* [Required action]:
Once the line containing "let result := (Memory.GetServices" is found in the entries below, restate it and each following line word for word, stopping after the line containing "(SQLite.SaveService s now".

======== Exercise data ========

(** C6.  In both loops the identity of a candidate is (Host, Port,
    Priority, Weight, Text, Key), and of the candidates of equal identity
    only the first encountered is returned, on any sequence of entries or
    rows.  Two records saved with the same content under different keys
    are both returned, as distinct results, by a read whose prefix their
    keys have.  The SQLite backend returns them as their JSON documents
    restore them ([SQLite_presented]: byte for byte when their strings are
    valid UTF-8), for a prefix of ASCII bytes other than NUL. *)
Theorem C6_dedup_identity_includes_key (a b : Service) (prefix : string) :
  Key a ≠ Key b →
  (Host a, Port a, Priority a, Weight a, Text a)
  = (Host b, Port b, Priority b, Weight b, Text b) →
  HasPrefix (Key a) prefix = true →
  HasPrefix (Key b) prefix = true →
  (∀ k k' s s',
     dedupKey k s = dedupKey k' s' ↔ identity (k, s) = identity (k', s'))
  ∧ (∀ order,
       Memory.GetServices_loop prefix order
       = present <$> first_encountered []
           (filter (λ e : string * Service, HasPrefix e.1 prefix = true)
                   order))
  ∧ (∀ selected,
       SQLite.GetServices_loop selected
       = present <$> first_encountered [] (SQLite.decoded_rows selected))
  ∧ (∀ m order,
       let m' := (Memory.SaveService
                    (Memory.SaveService m Background a).1 Background b).1 in
       range_of (Memory.services m') order →
       let result := (Memory.GetServices m' order Background prefix).1 in
       defaultPriority a ∈ result ∧ defaultPriority b ∈ result
       ∧ defaultPriority a ≠ defaultPriority b)
  ∧ (∀ s now now' order,
       ascii_text prefix = true →
       let s' := (SQLite.SaveService
                    (SQLite.SaveService s now Background a).1
                    now' Background b).1 in
       range_of (SQLite.rows s') order →
       let result := (SQLite.GetServices s' order Background prefix).1 in
       SQLite_presented a ∈ result ∧ SQLite_presented b ∈ result
       ∧ SQLite_presented a ≠ SQLite_presented b
       ∧ (utf8_fields a = true → SQLite_presented a = defaultPriority a)
       ∧ (utf8_fields b = true → SQLite_presented b = defaultPriority b)).
Proof.
  intros Hne _ Ha Hb. split_and!.
  - intros. apply dedupKey_identity.
  - intros. apply Memory_loop_policy.
  - intros. apply SQLite_loop_policy.
  - intros m order m' Hr result. split_and!.
    + apply Memory_read_present; [|done..]. unfold Memory_saved. simpl.
      rewrite lookup_insert_ne by done. apply lookup_insert_eq.
    + apply Memory_read_present; [|done..]. apply Memory_SaveService_saved.
    + by apply defaultPriority_Key_ne.
  - intros s now now' order Hascii s' Hr result. split_and!.
    + apply SQLite_read_present; [|done..].
      destruct (SQLite_SaveService_saved s now a) as (row & Hrow & Hv).
      exists row. split; [|done]. simpl.
      rewrite upsert_lookup_ne by done. exact Hrow.
    + apply SQLite_read_present; [|done..]. apply SQLite_SaveService_saved.
    + intros Heq. apply Hne.
      by rewrite <- (Key_SQLite_presented a), <- (Key_SQLite_presented b),
        Heq.
    + apply SQLite_presented_valid.
    + apply SQLite_presented_valid.
Qed.

(** The policy at work on rows that an engine returns twice: the second
    candidate has the identity of the first and is dropped, though its TTL
    differs. *)
Example dedup_drops_second_of_equal_identity :
  Memory.GetServices_loop "/skydns"
    [ (Key Scenario.sip, Scenario.sip);
      (Key Scenario.sip, {| Host := "10.0.0.1"; Port := 5060; Priority := 0;
                            Weight := 0; Text := ""; Mail := false;
                            TTL := 60; TargetStrip := 0; Group := "";
                            Key := "" |}) ]
  = [defaultPriority Scenario.sip].
Proof. vm_compute. reflexivity. Qed.

Lemma upsert_value now key v (t : gmap string SQLite.Row) k :
  SQLite.value <$> SQLite.upsert now key v t !! k
  = if decide (k = key) then Some v else SQLite.value <$> t !! k.
Proof.
  case_decide as Hk.
  - subst k. destruct (upsert_lookup_eq now key v t) as (row & -> & <- & _).
    done.
  - by rewrite upsert_lookup_ne.
Qed.

Lemma upsert_size_present now key v (t : gmap string SQLite.Row) :
  is_Some (t !! key) → size (SQLite.upsert now key v t) = size t.
Proof.
  intros [old Hold]. unfold SQLite.upsert. rewrite Hold.
  by apply map_size_insert_Some.
Qed.

Lemma upsert_upsert now now' key v (t : gmap string SQLite.Row) :
  SQLite.upsert now' key v (SQLite.upsert now key v t)
  = <[key := {| SQLite.value := v;
                SQLite.created_at :=
                  match t !! key with
                  | Some old => SQLite.created_at old
                  | None => now
                  end;
                SQLite.updated_at := now' |}]> t.
Proof.
  destruct (upsert_lookup_eq now key v t) as (row & Hrow & Hv & Hu & Hc).
  unfold SQLite.upsert at 1. rewrite Hrow, Hc.
  unfold SQLite.upsert. destruct (t !! key); by rewrite insert_insert_eq.
Qed.

Lemma SQLite_GetServices_values s s' order order' prefix r :
  (∀ k, SQLite.value <$> SQLite.rows s !! k
        = SQLite.value <$> SQLite.rows s' !! k) →
  range_of (SQLite.rows s) order →
  range_of (SQLite.rows s') order' →
  r ∈ (SQLite.GetServices s order Background prefix).1 →
  r ∈ (SQLite.GetServices s' order' Background prefix).1.
Proof.
  intros Hv Hr Hr' Hin. apply SQLite_GetServices_elem in Hin; [|done].
  destruct Hin as (k & row & svc & Hm & Hd & Hp & ->).
  apply SQLite_GetServices_elem; [done|].
  specialize (Hv k). rewrite Hm in Hv. simpl in Hv.
  destruct (SQLite.rows s' !! k) as [row'|] eqn:Hk; [|done].
  injection Hv as Hv. exists k, row', svc. by rewrite <- Hv.
Qed.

========

* [Output below]:
       let result := (Memory.GetServices m' order Background prefix).1 in
       defaultPriority a ∈ result ∧ defaultPriority b ∈ result
       ∧ defaultPriority a ≠ defaultPriority b)
  ∧ (∀ s now now' order,
       ascii_text prefix = true →
       let s' := (SQLite.SaveService
                    (SQLite.SaveService s now Background a).1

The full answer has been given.